The second was that the one party who ought to be really satisfied with their performance were the League of Social Democrats (who are not as moderate as the name might imply).  They won three seats, and who would have predicted that Leung Kwok Hung ("Long Hair") would get more votes than any of the other pan-democrat lists in NT East?  Yes, by  less than 600 votes, but at one stage the SCMP was predicting that he might lose.

Ah, opinion polls.  What's this I see in the SCMP?  Oh, yes - Exit polls largely accurate despite fears about response rate (subscription required):

The main exit polls appear to have gauged support for many of the candidates accurately despite pollsters' concerns that a poor response rate could compromise their reliability.

Questions about exit polls caused some of the biggest controversies of a largely uneventful campaign. Pan-democrats complained that their Beijing loyalist rivals might set up groups to conduct exit polls and use the results to adjust election strategy. They reminded voters of their right to refuse exit pollsters information. Many voters seemed to heed the reminder, and some even said they had lied to pollsters.
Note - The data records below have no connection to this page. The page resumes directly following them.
(* ===== verification/VirtioSpec.v ===== *)
(** * The disk driver transfers blocks atomically

    The invariant of the driver, the device and the processes; that their
    interleaved steps implement [disk_rw], the transfer the buffer cache is
    built on; and that no completion is lost. *)

From S2P Require Import Prelude Memory Riscv Spinlock Kalloc Bio Ring Virtio.

(** ** Chains of descriptors *)

Definition inflight (st : tstate) : option (Z * bool * Z) :=
  match st with TWait b w i | TWoken b w i => Some (b, w, i) | _ => None end.
Definition nxt (D : Z -> virtq_desc) (i : Z) : Z := d_next (D i).
Definition chn (D : Z -> virtq_desc) (i : Z) : list Z := [i; nxt D i; nxt D (nxt D i)].

(** The chain of a request is formatted as the device expects it. *)
Record chain_ok (D : Z -> virtq_desc) (F : Z -> bool) (O : Z -> virtio_blk_req) (I : Z -> vinfo) (B : gmap Z buf)
    (b : Z) (w : bool) (i : Z) : Prop := {
  ck_range : Forall (fun x => 0 <= x < NUM) (chn D i);
  ck_nodup : NoDup (chn D i);
  ck_taken : Forall (fun x => F x = false) (chn D i);
  ck_d0 : D i = Desc (Aops i) 16 VRING_DESC_F_NEXT (nxt D i);
  ck_d1 : D (nxt D i) = Desc (Adata b) BSIZE (Z.lor (if w then 0 else VRING_DESC_F_WRITE) VRING_DESC_F_NEXT) (nxt D (nxt D i));
  ck_d2 : D (nxt D (nxt D i)) = Desc (Astatus i) 1 VRING_DESC_F_WRITE 0;
  ck_op : exists p, B !! b = Some p /\ 0 <= b_blockno p < 2 ^ 31 /\
    O i = Blk_req (if w then VIRTIO_BLK_T_OUT else VIRTIO_BLK_T_IN) 0 (b_blockno p * 2);
  ck_info : in_b (I i) = Some b
}.

(** [fl]: the request each process waits for.  Their chains are disjoint, and
    the descriptors of no chain are free. *)
Record chains (fl : Z -> option (Z * bool * Z)) (D : Z -> virtq_desc) (F : Z -> bool) (O : Z -> virtio_blk_req)
    (I : Z -> vinfo) (B : gmap Z buf) : Prop := {
  cs_ok : forall t b w i, fl t = Some (b, w, i) -> chain_ok D F O I B b w i;
  cs_disj : forall t t' b w i b' w' i' x, fl t = Some (b, w, i) -> fl t' = Some (b', w', i') ->
    x ∈ chn D i -> x ∈ chn D i' -> t = t';
  cs_all : forall x, 0 <= x < NUM -> F x = false -> exists t b w i, fl t = Some (b, w, i) /\ x ∈ chn D i
}.

Lemma chn_ext D D' i : (forall x, x ∈ chn D i -> D' x = D x) -> chn D' i = chn D i.
Proof.
  intros H. unfold chn, nxt in *. rewrite (H i) by set_solver. rewrite (H (d_next (D i))) by set_solver. done.
Qed.

Lemma chain_ok_ext D F O I B D' F' O' I' B' b w i : chain_ok D F O I B b w i ->
  (forall x, x ∈ chn D i -> D' x = D x /\ F' x = false) -> O' i = O i -> in_b (I' i) = in_b (I i) ->
  (forall p, B !! b = Some p -> exists p', B' !! b = Some p' /\ b_blockno p' = b_blockno p) ->
  chain_ok D' F' O' I' B' b w i.
Proof.
  intros [H1 H2 H3 H4 H5 H6 (p & Hp & Hr & Hop) H8] HD HO HI HB.
  pose proof (chn_ext D D' i (fun x Hx => proj1 (HD x Hx))) as Hc.
  assert (Hn1 : nxt D' i = nxt D i) by (unfold chn in Hc; congruence).
  assert (Hn2 : nxt D' (nxt D i) = nxt D (nxt D i)) by (unfold chn in Hc; congruence).
  split; rewrite ?Hc, ?Hn1, ?Hn2; try done.
  - apply Forall_forall. intros x Hx. by apply HD.
  - rewrite (proj1 (HD i ltac:(set_solver))). done.
  - rewrite (proj1 (HD (nxt D i) ltac:(set_solver))). done.
  - rewrite (proj1 (HD (nxt D (nxt D i)) ltac:(set_solver))). done.
  - destruct (HB p Hp) as (p' & Hp' & E). exists p'. rewrite E, HO. done.
  - congruence.
Qed.

Lemma chain_taken D F O I B b w i x : chain_ok D F O I B b w i -> x ∈ chn D i -> F x = false.
Proof. intros [_ _ H _ _ _ _ _] Hx. rewrite Forall_forall in H. by apply H. Qed.
Lemma chain_range D F O I B b w i x : chain_ok D F O I B b w i -> x ∈ chn D i -> 0 <= x < NUM.
Proof. intros [H _ _ _ _ _ _ _] Hx. rewrite Forall_forall in H. by apply H. Qed.
Lemma chain_head D i : i ∈ chn D i.
Proof. unfold chn. set_solver. Qed.

(** Steps that leave the requests and the descriptors in use alone. *)
Lemma chains_ext fl D F O I B fl' D' F' I' B' : chains fl D F O I B ->
  (forall t, fl' t = fl t) -> (forall x, F' x = F x) -> (forall x, F x = false -> D' x = D x) ->
  (forall i, in_b (I' i) = in_b (I i)) ->
  (forall t b w i p, fl t = Some (b, w, i) -> B !! b = Some p -> exists p', B' !! b = Some p' /\ b_blockno p' = b_blockno p) ->
  chains fl' D' F' O I' B'.
Proof.
  intros [H1 H2 H3] Hfl HF HD HI HB.
  assert (Hc : forall t b w i, fl t = Some (b, w, i) -> chn D' i = chn D i).
  { intros t b w i Ht. apply chn_ext. intros x Hx. apply HD. by eapply chain_taken; [eapply H1|]. }
  split.
  - intros t b w i Ht. rewrite Hfl in Ht. eapply chain_ok_ext; [by eapply H1|..]; try done; [|intros p Hp; by eapply HB].
    intros x Hx. pose proof (chain_taken _ _ _ _ _ _ _ _ _ (H1 _ _ _ _ Ht) Hx) as E. split; [by apply HD|by rewrite HF].
  - intros t t' b w i b' w' i' x Ht Ht'. rewrite Hfl in Ht, Ht'. rewrite (Hc _ _ _ _ Ht), (Hc _ _ _ _ Ht'). by eapply H2.
  - intros x Hx Hf. rewrite HF in Hf. destruct (H3 x Hx Hf) as (t & b & w & i & Ht & Hin). exists t, b, w, i.
    rewrite Hfl, (Hc _ _ _ _ Ht). done.
Qed.

(** A new request of [t]. *)
Lemma chains_add t b w i0 i1 i2 p fl D F O I B fl' D' F' O' I' : chains fl D F O I B -> fl t = None ->
  NoDup [i0; i1; i2] -> Forall (fun x => 0 <= x < NUM /\ F x = true) [i0; i1; i2] ->
  fl' t = Some (b, w, i0) -> (forall t', t' <> t -> fl' t' = fl t') ->
  (forall x, x ∈ [i0; i1; i2] -> F' x = false) -> (forall x, x ∉ [i0; i1; i2] -> F' x = F x /\ D' x = D x) ->
  D' i0 = Desc (Aops i0) 16 VRING_DESC_F_NEXT i1 ->
  D' i1 = Desc (Adata b) BSIZE (Z.lor (if w then 0 else VRING_DESC_F_WRITE) VRING_DESC_F_NEXT) i2 ->
  D' i2 = Desc (Astatus i0) 1 VRING_DESC_F_WRITE 0 ->
  B !! b = Some p -> 0 <= b_blockno p < 2 ^ 31 ->
  O' i0 = Blk_req (if w then VIRTIO_BLK_T_OUT else VIRTIO_BLK_T_IN) 0 (b_blockno p * 2) -> in_b (I' i0) = Some b ->
  (forall x, x <> i0 -> O' x = O x /\ I' x = I x) ->
  chains fl' D' F' O' I' B.
Proof.
  intros [H1 H2 H3] Ht Hnd Hfr Hfl Hfl' HF HFD E0 E1 E2 Hp Hr HO HI HOI. rewrite Forall_forall in Hfr.
  assert (Hc0 : chn D' i0 = [i0; i1; i2]) by (unfold chn, nxt; rewrite E0; simpl; rewrite E1; done).
  assert (Hold : forall t' b' w' i', fl t' = Some (b', w', i') -> forall x, x ∈ chn D i' -> x ∉ [i0; i1; i2]).
  { intros t' b' w' i' Hf x Hx Hin. pose proof (chain_taken _ _ _ _ _ _ _ _ _ (H1 _ _ _ _ Hf) Hx).
    destruct (Hfr x Hin). congruence. }
  assert (Hc : forall t' b' w' i', fl t' = Some (b', w', i') -> chn D' i' = chn D i').
  { intros t' b' w' i' Hf. apply chn_ext. intros x Hx. apply HFD. by eapply Hold. }
  assert (Hcase : forall t' b' w' i', fl' t' = Some (b', w', i') ->
    t' = t /\ (b', w', i') = (b, w, i0) \/ t' <> t /\ fl t' = Some (b', w', i')).
  { intros t' b' w' i' Hf. destruct (decide (t' = t)) as [->|Hne]; [left; rewrite Hfl in Hf; naive_solver|].
    right. by rewrite Hfl' in Hf. }
  split.
  - intros t' b' w' i' Hf. destruct (Hcase _ _ _ _ Hf) as [[-> [= -> -> ->]]|[Hne Hf']].
    + split; rewrite ?Hc0; try done.
      * apply Forall_forall. intros x Hx. by apply Hfr.
      * apply Forall_forall. by apply HF.
      * unfold nxt. by rewrite E0.
      * unfold nxt. rewrite E0. simpl. by rewrite E1.
      * unfold nxt. rewrite E0. simpl. by rewrite E1.
      * eauto.
    + assert (Hi : i' <> i0). { intros ->. apply (Hold _ _ _ _ Hf' i0 (chain_head _ _)). set_solver. }
      destruct (HOI i' Hi) as [EO EI]. eapply chain_ok_ext; [by eapply H1|..]; try done; [|by rewrite EI|eauto].
      intros x Hx. pose proof (Hold _ _ _ _ Hf' x Hx) as Hn. destruct (HFD x Hn) as [-> ->]. split; [done|].
      by eapply chain_taken; [eapply H1|].
  - intros t1 t2 b1 w1 j1 b2 w2 j2 x Hf1 Hf2 Hx1 Hx2.
    destruct (Hcase _ _ _ _ Hf1) as [[-> [= -> -> ->]]|[Hn1 G1]], (Hcase _ _ _ _ Hf2) as [[-> [= -> -> ->]]|[Hn2 G2]]; try done.
    + rewrite Hc0 in Hx1. rewrite (Hc _ _ _ _ G2) in Hx2. by destruct (Hold _ _ _ _ G2 x Hx2).
    + rewrite Hc0 in Hx2. rewrite (Hc _ _ _ _ G1) in Hx1. by destruct (Hold _ _ _ _ G1 x Hx1).
    + rewrite (Hc _ _ _ _ G1) in Hx1. rewrite (Hc _ _ _ _ G2) in Hx2. by eapply H2.
  - intros x Hx Hf. destruct (decide (x ∈ [i0; i1; i2])) as [Hin|Hn].
    + exists t, b, w, i0. by rewrite Hc0.
    + rewrite (proj1 (HFD x Hn)) in Hf. destruct (H3 x Hx Hf) as (t' & b' & w' & i' & Hf' & Hx').
      exists t', b', w', i'. rewrite (Hc _ _ _ _ Hf'), Hfl'; [done|congruence].
Qed.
The value of the exit polls, including the one by the University of Hong Kong's public opinion programme to help broadcasters shape their coverage on election night, was called into question. Some candidates cited leaks of exit poll data when they issued "situation critical" calls to bring out more of their voters.

Initial results, released yesterday, from two exit polls - by the HKU programme and Hong Kong Research Association - indicated a response rate of about 50 per cent. The association said the 50 per cent level was barely acceptable to produce representative projections.

While its projections were largely reliable, its results indicated Audrey Eu Yuet-mee, who was second on the Civic Party ticket contesting the Hong Kong Island constituency, stood an "extremely slim chance" of winning. However, Ms Eu won, with her ticket taking 26.4 per cent of the votes cast by the 313,429 electors in the constituency.

In the New Territories West constituency, its poll gave Selina Chow Liang Shuk-yee of the Liberal Party and Fernando Cheung Chiu-hung of the Civic Party a "relatively bigger chance" of winning. But Mrs Chow won only 5.4 per cent of the vote and Dr Cheung just 7 per cent. Both lost. The association's data also gave James Tien Pei-chun, of the Liberal Party, a "relatively bigger chance" of winning in New Territories East. He also lost.

The HKU public opinion programme's exit poll gave five of the six eventual winners in Hong Kong Island a very high chance of victory. In New Territories East, it gave five of the seven eventual winners a very high chance and in New Territories West correctly predicted five of the eight winners.

This is obviously a new definition of "largely reliable".  We got several of our predictions wrong, but some were correct, so that's OK then.

Independent pollster Li Pang-kwong, of Lingnan University, who did not conduct exit polling on Sunday, believed the discrepancies were partly attributable to interviewees giving false answers.

Yes, people sometimes lie when asked how they will vote or have voted, and it's something pollsters have to deal with.